So it happened. They gathered up a scientific expedition, he signed in, got accepted along with another twenty respectable and worthy candidates and left on a trip 10.000 light-years away from home. He found his epochal discovery that will, no doubt about it, change the course of human history, and it is very possible that it will relieve a lot of people of all their worries. And he achieved all this – congratulations, the stars screamed – while still in his early thirties.
Maybe he took it too much to his heart. Because, to be honest, his personal contribution to all this was pretty marginal. Pavel was an assistant to an older scientist who specialised in the field. Since the old man didn’t feel like abandoning everything and going on a voyage lasting years, he’d taken his mentor’s place as the second best available expert in Fluctuation Tunnelling Systems Based On Alien Technology. However, the expedition had a fixed schedule, as they knew exactly where they were going, why they were going and roughly what they could find there. The existence of the second alien base had been rumoured since the discovery of the first one, and when it was finally made public that the coordinates have been decoded and that a ship would be sent to check out what was there, nobody had really been surprised. So there wasn’t much Pavel could do to change the story’s ending. He was, bluntly, Assistant Cannon Fodder.
That didn’t make him feel much better. As soon as they returned home, all their names – including his – would be written into the glorious golden book of brave explorers. They would be etched beside all those who went where no man has gone before, and they would return with an artefact that would be amongst the greatest discoveries since the beginnings of mankind. And when it turned out that this discovery was not that much of a blessing, their names – including his – would still be written in the very same glorious book for everybody to see. But this time they will be subject to less zealous interpretation and analysis. How long will it take, Pavel wondered, for us to turn from angels to demons?

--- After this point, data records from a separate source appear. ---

Lemma lay_out parts tables :
  Forall2 (holds user dom) parts tables -> Forall (add_ok dom) (mjoin parts) -> distinct_adds (mjoin parts) ->
  exists xs, Forall3 laid_out tables xs parts.
Proof using Hc.
  induction 1 as [|p m parts tables Hm _ IH]; [intros; exists []; constructor|].
  change (mjoin (p :: parts)) with (p ++ mjoin parts). intros [Hp Hok]%list.Forall_app [Hnd Hinj].
  apply list.NoDup_app in Hnd as (Hndp & _ & Hnd).
  destruct (holds_entries user dom p m Hm Hp) as (ids & es & Hs & Hk & Hpm & Hsort); [intros a b Ha Hb; apply Hinj; apply elem_of_app; by left|done|].
  destruct IH as [xs Hxs]; [done|split; [done|intros a b Ha Hb; apply Hinj; apply elem_of_app; by right]|].
  exists ((ids, es) :: xs). constructor; [|done]. split; try done. simpl. by rewrite Hpm.
Qed.

Lemma add_lt_klt a b : add_ok dom a -> add_ok dom b -> add_lt user a b -> klt (InternalKeyComparator user) (internal_entry a) (internal_entry b).
Proof using Hc.
  intros Ha Hb H. unfold klt. cbn [fst internal_entry Compare InternalKeyComparator].
  apply (internal_lt user dom); [by apply ik_user, ikey_internal_ok..|]. unfold ikey_of. rewrite !user_internal.
  rewrite !tag_internal by (apply tag_range; first [apply Ha|apply Hb]). destruct H as [H|[Hk H]]; [by left|right]. split; [done|].
  pose proof (ao_type _ _ Ha). pose proof (ao_type _ _ Hb). unfold tag_of, type_ok in *. lia.
Qed.

Lemma sorted_klt es :
  Forall (add_ok dom) es -> StronglySorted (add_lt user) es -> StronglySorted (klt (InternalKeyComparator user)) (internal_entry <$> es).
Proof using Hc.
  intros Hok Hs. induction Hs as [|a es Hs IH Ha]; [constructor|]. apply Forall_cons_1 in Hok as [Hoa Hok].
  rewrite fmap_cons. apply StronglySorted_cons. split; [|by apply IH]. rewrite Forall_fmap. rewrite list.Forall_forall in *.
  intros b Hb. apply add_lt_klt; auto.
Qed.

Lemma mem_target_key a : add_ok dom a -> mem_target dom (ikey_of a).
Proof using Type.
  intros Ha. split_and!; [by apply ikey_internal_ok|apply ikey_bytes_ok, Ha|]. unfold ikey_of. rewrite length_internal. apply Ha.
Qed.

(** The position of the iterator over one of the memtables. *)
Definition table_at (tables : list MemTable) (xs : list (list nat * list add)) (i : nat) (p : option nat) (st : MemTable * option nat) : Prop :=
  exists m x, tables !! i = Some m /\ xs !! i = Some x /\ mem_at m (fst x) p st.

Definition table_entries (x : list nat * list add) : list (bytes * bytes) := internal_entry <$> snd x.

Lemma table_at_ok tables xs parts i L :
  Forall3 laid_out tables xs parts -> (table_entries <$> xs) !! i = Some L ->
  IteratorOk (MemTableIterator user) (InternalKeyComparator user) (mem_target dom) L (table_at tables xs i).
Proof using Hc.
  intros Hx HL. rewrite list_lookup_fmap in HL. destruct (xs !! i) as [x|] eqn:Ex; [|done]. injection HL as <-.
  destruct (Forall3_lookup_m _ _ _ _ _ _ Hx Ex) as (m & p & Hm & Hp & [Hs Hk Ho _ _]).
  pose proof (MemTableIterator_ok user dom m (fst x) (snd x) Hs Hk Ho) as HI.
  assert (forall q st, table_at tables xs i q st <-> mem_at m (fst x) q st) as Hiff.
  { intros q st. split; [|by exists m, x]. intros (m' & x' & Hm' & Hx' & H). rewrite Hm in Hm'. rewrite Ex in Hx'. by simplify_eq. }
  split.
  - intros op q st H Ht. apply Hiff in H. pose proof (io_move op q st H Ht) as Hmv.
    destruct (spec_op _ _ op q) as [[] q'| |w]; [|done..]. destruct Hmv as (st' & ? & ?). exists st'. by rewrite Hiff.
  - intros q st H%Hiff. by apply io_valid.
  - intros j st H%Hiff. by apply io_entry.
  - intros q st H%Hiff. by eapply io_status.
Qed.

Lemma all_perm tables xs parts : Forall3 laid_out tables xs parts -> mjoin (snd <$> xs) ≡ₚ mjoin parts.
Proof using Type.
  induction 1 as [|m x p tables xs parts [_ _ _ Hp _] _ IH]; [done|]. cbn. change (mjoin (p :: parts)) with (p ++ mjoin parts). by rewrite Hp, IH.
Qed.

Trembling, he wrapped his arms tight around his body, maybe because of the coldness of the universe behind the diamond glass. However, the ship behind him seemed to reach melting point – the noise was getting louder and the party was getting crazier. He tried to sink deeper into the armchair in an attempt to isolate himself from the noise. All day long he’d been wondering how to avoid the celebration, he planned to say that he was not feeling well or something like that, but it all seemed too naive. The scientists, who under normal circumstances would be serious and stiff, approached the party preparations with almost religious fanaticism, anathematising anybody who decided to fall just a bit below the party level as dictated in the Holy Plan. So he’d simply hidden here. He knew they would look in his cabin and try to drag him to the party and only hoped he would be safe in the gallery room, although, his exposure to the public was just a matter of time.
The sad moment came when, who knows why, a loud group began their sweep across the ship. He heard them coming from the hall and began to relax, pretending he was asleep. It just might work. But his mask was ripped off in the roughest possible way when he heard Cato addressing someone still outside the gallery: “Hey, guys, we’ve found our lost kitten. It thought it could hide, but nobody escapes the Wild Partysans!”
The last words were screamed out, as if announcing some super-popular pop band. Pavel didn’t have time to think because five or six “Wild Partysans”, mostly younger members of the expedition, swarmed into the room, babbling at him, inviting him to the party and shoving glasses under his nose. At that moment, Cato raised his arm like a Roman senator and the crowd came silent.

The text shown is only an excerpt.